[Collected data]
Lemma slot_facts :
  (fr_next fr = 0 ∧ next_slot fr = flog_off a lane ∨
   fr_next fr = 1 ∧ next_slot fr = flog_off a lane + 16) ∧
  a_flogoff a ≤ next_slot fr ∧ next_slot fr + 16 ≤ arena_end nfree a.
Proof using G Hfr Hf.
  eapply flog_slot; [exact G| |exact lane_range]. by apply Hf.
Qed.

Lemma block_facts :
  0 ≤ free_block fr < a_internal_nlba a ∧
  a_startoff a + 4096 ≤ block_off a (free_block fr) ∧
  block_off a (free_block fr) + lbasize ≤ a_mapoff a.
Proof using G Ho Hfr.
  clear Hbuf. pose proof (ow_flog_range _ _ _ Ho _ _ Hfr). pose proof (free_block_range fr).
  pose proof (geo_block G (free_block fr) ltac:(lia)). lia.
Qed.

Lemma w_crash_cases x : ws_crash m (write_ws a m l fr buf) x →
  old_state x ∨ mem_eq x w_m3 ∨ mem_eq x w_m4.
Proof using G Hf Ho Hfr Hl Hbuf.
  pose proof slot_facts as (Hs & Hs1 & Hs2). pose proof block_facts as (_ & Hb1 & Hb2).
  pose proof (geo_mapoff G) as Hmo. pose proof (geo_map G l Hl) as Hml.
  assert (old_state w_m1) as O1.
  { split; [intros p H1 H2|left; intros p Hp]; apply rd_wr_out; rewrite Hbuf; lia. }
  assert (old_state w_m2) as O2.
  { split; [|by right]. intros p H1 H2. unfold w_m2.
    rewrite rd_wr_out by (rewrite length_app, !length_le_bytes; lia). by apply O1. }
  assert (∀ y z, mem_eq y z → old_state z → old_state y) as Oext.
  { intros y z He [H1 H2]. split; [intros; rewrite He; auto|].
    destruct H2 as [H2|H2]; [left|right]; intros p Hp; rewrite He; auto. }
  assert (next_slot fr mod 8 = 0) as Hal.
  { pose proof (g_flog_align _ _ _ G) as Hg. apply Z.mod_divide in Hg as [q Hq]; [|lia].
    apply Z.mod_divide; [lia|]. destruct Hs as [[_ ->]|[_ ->]]; unfold flog_off; rewrite Hq.
    - exists (q + 8 * lane). lia.
    - exists (q + 8 * lane + 2). lia. }
  apply Z.mod_divide in Hal as [q Hq]; [|lia].
  pose proof (g_map_align _ _ _ G) as Hm. apply Z.mod_divide in Hm as [q' Hq']; [|lia].
  unfold write_ws. intros [He|[Ht|H']]%ws_crash_cons.
  { left. apply (Oext _ m He). split; [done|by left]. }
  { left. split.
    - intros p H1 _. apply (torn_out _ _ _ _ _ Ht). by rewrite Hbuf.
    - left. intros p Hp. apply (torn_out _ _ _ _ _ Ht). rewrite Hbuf. lia. }
  fold w_m1 in H'. apply ws_crash_cons in H' as [He|[Ht|H'']].
  { left. by apply (Oext _ w_m1 He). }
  { apply torn_word in Ht as [He|He].
    - left. by apply (Oext _ w_m1).
    - left. by apply (Oext _ w_m2).
    - rewrite length_app, !length_le_bytes, Hq. rewrite Z.div_mul by lia.
      apply Z.div_unique with 7; lia. }
  fold w_m2 in H''. apply ws_crash_cons in H'' as [He|[Ht|H3]].
  { left. by apply (Oext _ w_m2 He). }
  { apply torn_word in Ht as [He|He].
    - left. by apply (Oext _ w_m2).
    - right. by left.
    - rewrite length_app, !length_le_bytes, Hq. replace (q * 8 + 8) with ((q + 1) * 8) by lia.
      rewrite Z.div_mul by lia. apply Z.div_unique with 7; lia. }
  fold w_m3 in H3. apply ws_crash_cons in H3 as [He|[Ht|H4]].
  { right. by left. }
  { apply torn_word in Ht as [He|He]; [by right; left|by right; right|].
    rewrite length_le_bytes. unfold map_off. rewrite Hq'. clear -Hl.
    destruct (Z.even l) eqn:El.
    - apply Z.even_spec in El as [h ->].
      replace (q' * 8 + 4 * (2 * h)) with ((q' + h) * 8) by lia. rewrite Z.div_mul by lia.
      apply Z.div_unique with 3; lia.
    - assert (Z.odd l = true) as Eo by (rewrite <- Z.negb_even, El; done).
      apply Z.odd_spec in Eo as [h ->].
      replace (q' * 8 + 4 * (2 * h + 1)) with (4 + (q' + h) * 8) by lia.
      rewrite Z.div_add by lia. apply Z.div_unique with 7; [lia|]. change (4 / 8) with 0. lia. }
  fold w_m4 in H4. apply ws_crash_nil in H4. right. by right.
Qed.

Work order: Each record above, in full: retype it verbatim.

Solution to this exercise:
Lemma slot_facts :
  (fr_next fr = 0 ∧ next_slot fr = flog_off a lane ∨
   fr_next fr = 1 ∧ next_slot fr = flog_off a lane + 16) ∧
  a_flogoff a ≤ next_slot fr ∧ next_slot fr + 16 ≤ arena_end nfree a.
Proof using G Hfr Hf.
  eapply flog_slot; [exact G| |exact lane_range]. by apply Hf.
Qed.

Lemma block_facts :
  0 ≤ free_block fr < a_internal_nlba a ∧
  a_startoff a + 4096 ≤ block_off a (free_block fr) ∧
  block_off a (free_block fr) + lbasize ≤ a_mapoff a.
Proof using G Ho Hfr.
  clear Hbuf. pose proof (ow_flog_range _ _ _ Ho _ _ Hfr). pose proof (free_block_range fr).
  pose proof (geo_block G (free_block fr) ltac:(lia)). lia.
Qed.

Lemma w_crash_cases x : ws_crash m (write_ws a m l fr buf) x →
  old_state x ∨ mem_eq x w_m3 ∨ mem_eq x w_m4.
Proof using G Hf Ho Hfr Hl Hbuf.
  pose proof slot_facts as (Hs & Hs1 & Hs2). pose proof block_facts as (_ & Hb1 & Hb2).
  pose proof (geo_mapoff G) as Hmo. pose proof (geo_map G l Hl) as Hml.
  assert (old_state w_m1) as O1.
  { split; [intros p H1 H2|left; intros p Hp]; apply rd_wr_out; rewrite Hbuf; lia. }
  assert (old_state w_m2) as O2.
  { split; [|by right]. intros p H1 H2. unfold w_m2.
    rewrite rd_wr_out by (rewrite length_app, !length_le_bytes; lia). by apply O1. }
  assert (∀ y z, mem_eq y z → old_state z → old_state y) as Oext.
  { intros y z He [H1 H2]. split; [intros; rewrite He; auto|].
    destruct H2 as [H2|H2]; [left|right]; intros p Hp; rewrite He; auto. }
  assert (next_slot fr mod 8 = 0) as Hal.
  { pose proof (g_flog_align _ _ _ G) as Hg. apply Z.mod_divide in Hg as [q Hq]; [|lia].
    apply Z.mod_divide; [lia|]. destruct Hs as [[_ ->]|[_ ->]]; unfold flog_off; rewrite Hq.
    - exists (q + 8 * lane). lia.
    - exists (q + 8 * lane + 2). lia. }
  apply Z.mod_divide in Hal as [q Hq]; [|lia].
  pose proof (g_map_align _ _ _ G) as Hm. apply Z.mod_divide in Hm as [q' Hq']; [|lia].
  unfold write_ws. intros [He|[Ht|H']]%ws_crash_cons.
  { left. apply (Oext _ m He). split; [done|by left]. }
  { left. split.
    - intros p H1 _. apply (torn_out _ _ _ _ _ Ht). by rewrite Hbuf.
    - left. intros p Hp. apply (torn_out _ _ _ _ _ Ht). rewrite Hbuf. lia. }
  fold w_m1 in H'. apply ws_crash_cons in H' as [He|[Ht|H'']].
  { left. by apply (Oext _ w_m1 He). }
  { apply torn_word in Ht as [He|He].
    - left. by apply (Oext _ w_m1).
    - left. by apply (Oext _ w_m2).
    - rewrite length_app, !length_le_bytes, Hq. rewrite Z.div_mul by lia.
      apply Z.div_unique with 7; lia. }
  fold w_m2 in H''. apply ws_crash_cons in H'' as [He|[Ht|H3]].
  { left. by apply (Oext _ w_m2 He). }
  { apply torn_word in Ht as [He|He].
    - left. by apply (Oext _ w_m2).
    - right. by left.
    - rewrite length_app, !length_le_bytes, Hq. replace (q * 8 + 8) with ((q + 1) * 8) by lia.
      rewrite Z.div_mul by lia. apply Z.div_unique with 7; lia. }
  fold w_m3 in H3. apply ws_crash_cons in H3 as [He|[Ht|H4]].
  { right. by left. }
  { apply torn_word in Ht as [He|He]; [by right; left|by right; right|].
    rewrite length_le_bytes. unfold map_off. rewrite Hq'. clear -Hl.
    destruct (Z.even l) eqn:El.
    - apply Z.even_spec in El as [h ->].
      replace (q' * 8 + 4 * (2 * h)) with ((q' + h) * 8) by lia. rewrite Z.div_mul by lia.
      apply Z.div_unique with 3; lia.
    - assert (Z.odd l = true) as Eo by (rewrite <- Z.negb_even, El; done).
      apply Z.odd_spec in Eo as [h ->].
      replace (q' * 8 + 4 * (2 * h + 1)) with (4 + (q' + h) * 8) by lia.
      rewrite Z.div_add by lia. apply Z.div_unique with 7; [lia|]. change (4 / 8) with 0. lia. }
  fold w_m4 in H4. apply ws_crash_nil in H4. right. by right.
Qed.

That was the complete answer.